Invenção permite aos cidadãos controlarem a poluição com papagaio de papel

Dois estudantes da Universidade de Carnegie Mellon poderão ter inaugurado a ciência-cidadã: um papagaio de papel com sensores que monitorizam a qualidade do ar.

Green Savers

Dois estudantes da Universidade Carnegie Mellon, nos Estados Unidos, desenvolveram um papagaio de papel que monitoriza a qualidade do ar nas cidades – e não só. A invenção combina tecnologia, ambiente e a tradição de lançar os papagaios e promete revolucionar a militância ambiental dos cidadãos.

Este papagaio de Deren Guler e Xiaowei Wang está equipado com sensores de qualidade de ar, que permitem, de uma forma fácil, monitorizar a qualidade do ar em qualquer lado.
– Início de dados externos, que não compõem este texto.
Lemma ipc_send_ok s self t h va p :
  p_inv s → self ≠ 0 → kernel_task s t → dm_direct (memory s) !! va = Some p →
  wp (ipc_port_send self t h va)
    (λ r s', p_next s s' ∧ view_send t h p (unmapped_at va (ipc_view s)) = (r, ipc_view s')) ipc_stop s.
Proof.
  intros Hi Hself Hk Hva. pose proof Hk as (k&Hkt&Hf). pose proof Hi as (_&_&Hd&Ho).
  pose proof (send_ok self t Hself h va k s (inv_idle _ _ _ Hi Hk) Hkt) as Hsend.
  unfold task_vm in Hsend. rewrite Hf in Hsend. cbn [negb] in Hsend.
  pose proof (taken_direct _ _ _ Hd Hva) as Ht.
  assert (p ≠ 0) as Hp0.
  { destruct (ipc_page s va p Hi Hva) as (_&bs&Hbs&_). by apply (dm_page (memory s) p bs). }
  pose proof (owned_unmapped (ipc_view s) va p Ho Hva) as Hbut.
  eapply wp_mono; [apply (sent_view h (taken kernel_vm va) self t s (λ _ _, False) Hi Hk)|..]; [|exact Hsend| |done].
  - eapply wp_mono; [exact Ht| |by intros]. intros r v (->&Hok&Hpg&Hdr). split; [done|]. split; [done|]. by rewrite Hpg, Hdr.
  - intros r s' [Hn Hv]. split; [done|]. unfold wp in Ht. destruct (taken kernel_vm va (memory s)) as [r' v|]; [|done].
    destruct Ht as (->&_&Hpg&Hdr). by rewrite Hpg, Hdr in Hv.
Qed.

Lemma meets_ports {T} (op : M ipc T) spec self t s :
  p_inv s → kernel_task s t → meets self t op spec s →
  (∀ r A, spec (abs (data s)) = (r, A) → queued A ≡ₚ queued (abs (data s))) →
  wp op (on_ports spec s) ipc_stop s.
Proof.
  intros Hi Hk Hm Hq. eapply wp_mono; [exact Hm| |by left]. intros r s' (Hid&Hmem&Hs&Hspec).
  pose proof Hi as (_&_&Hd&Ho).
  assert (ipc_view s' = with_ports (abs (data s')) (ipc_view s)) as Hv by (unfold ipc_view; by rewrite Hmem).
  split; [|by exists (abs (data s'))]. apply (next_idle s s' self t); [done|done|done|by rewrite Hmem|]. rewrite Hv.
  apply owned_ports; [done|]. by eapply Hq.
Qed.
(* ===== verification/Service.v ===== *)
(** Services of the kernel ([mk/ipc/ipc_service.c]).

    A service is a task of the kernel with one thread, which takes the
    messages of a port one by one and gives each to a handler.  The first part
    is [ipc_service], which makes one, on the tasks of Task.v and the ports of
    IpcPort.v; the second is [ipc_service_main], the service's thread, on the
    interface [Ports].  The thread is blocked only in [ipc_port_wait]; here a
    wait comes back at once, and an iteration of a loop that finds no message
    begins again.

    The theorems: the service alone can receive on a port that was made for
    it, and its thread starts in [ipc_service_main]; and whatever the handler
    keeps or sends on, no page stays mapped after its message. *)

From S2P Require Import Prelude MachineInt Btree Mutex Pool CString Storage.
From S2P Require Import IpcPort IpcSpec IpcAlloc Ipc Message Task Directory.

Local Open Scope Z_scope.
Local Open Scope c_scope.

(** * Making a service *)

Record ipc_service_context (F : Type) := mk_ipcsc {
  ipcsc_name : list Z;
  ipcsc_handler : F;
  ipcsc_arg : Z;
  ipcsc_port : Z;
  ipcsc_port_flags : Z;
  ipcsc_task : Z;
  ipcsc_thread : Z
}.
Arguments mk_ipcsc {F}.
Arguments ipcsc_name {F}.
Arguments ipcsc_handler {F}.
Arguments ipcsc_arg {F}.
Arguments ipcsc_port {F}.
Arguments ipcsc_port_flags {F}.
Arguments ipcsc_task {F}.
Arguments ipcsc_thread {F}.

Section service.
(** [F]: the handlers, as functions are named. *)
Context {Ob V F : Type} `{ObjPool Ob} `{TaskMemory V} `{ThreadMemory V}.
Notation kernel := (@kernel Ob V).
Notation context := (ipc_service_context F).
No final de Agosto, estes dois designers organizaram vários workshops em Pequim, capital da China, incentivando os participantes a construir e utilizar estes papagaios com matérias simples e tecnologia open source. Depois, estes mesmos cidadãos podem monitorizar o ar e ver os respectivos dados em LEDs – ou gravá-los em cartões de memória.

Os LEDs dos papagaios são programados para indicar a qualidade do ar em quatro cores diferentes: verde significa a “melhor” qualidade do ar – e cor-de-rosa a pior. Os dados são depois mapeados interactivamente, em tempo real, utilizando a geolocalização.

“A principal meta é a ciência-cidadã. Estamos a tentar interagir com as pessoas nas ruas, para ver o que elas tentam fazer com a informação que lhes chega. Não é a forma mais minunciosa de obter dados, mas queremos manter este projecto, recolher os dados e trabalhar numa actualização no projecto quando voltarmos [a Pequim]”, explicou ao Treehugger Deren Guler.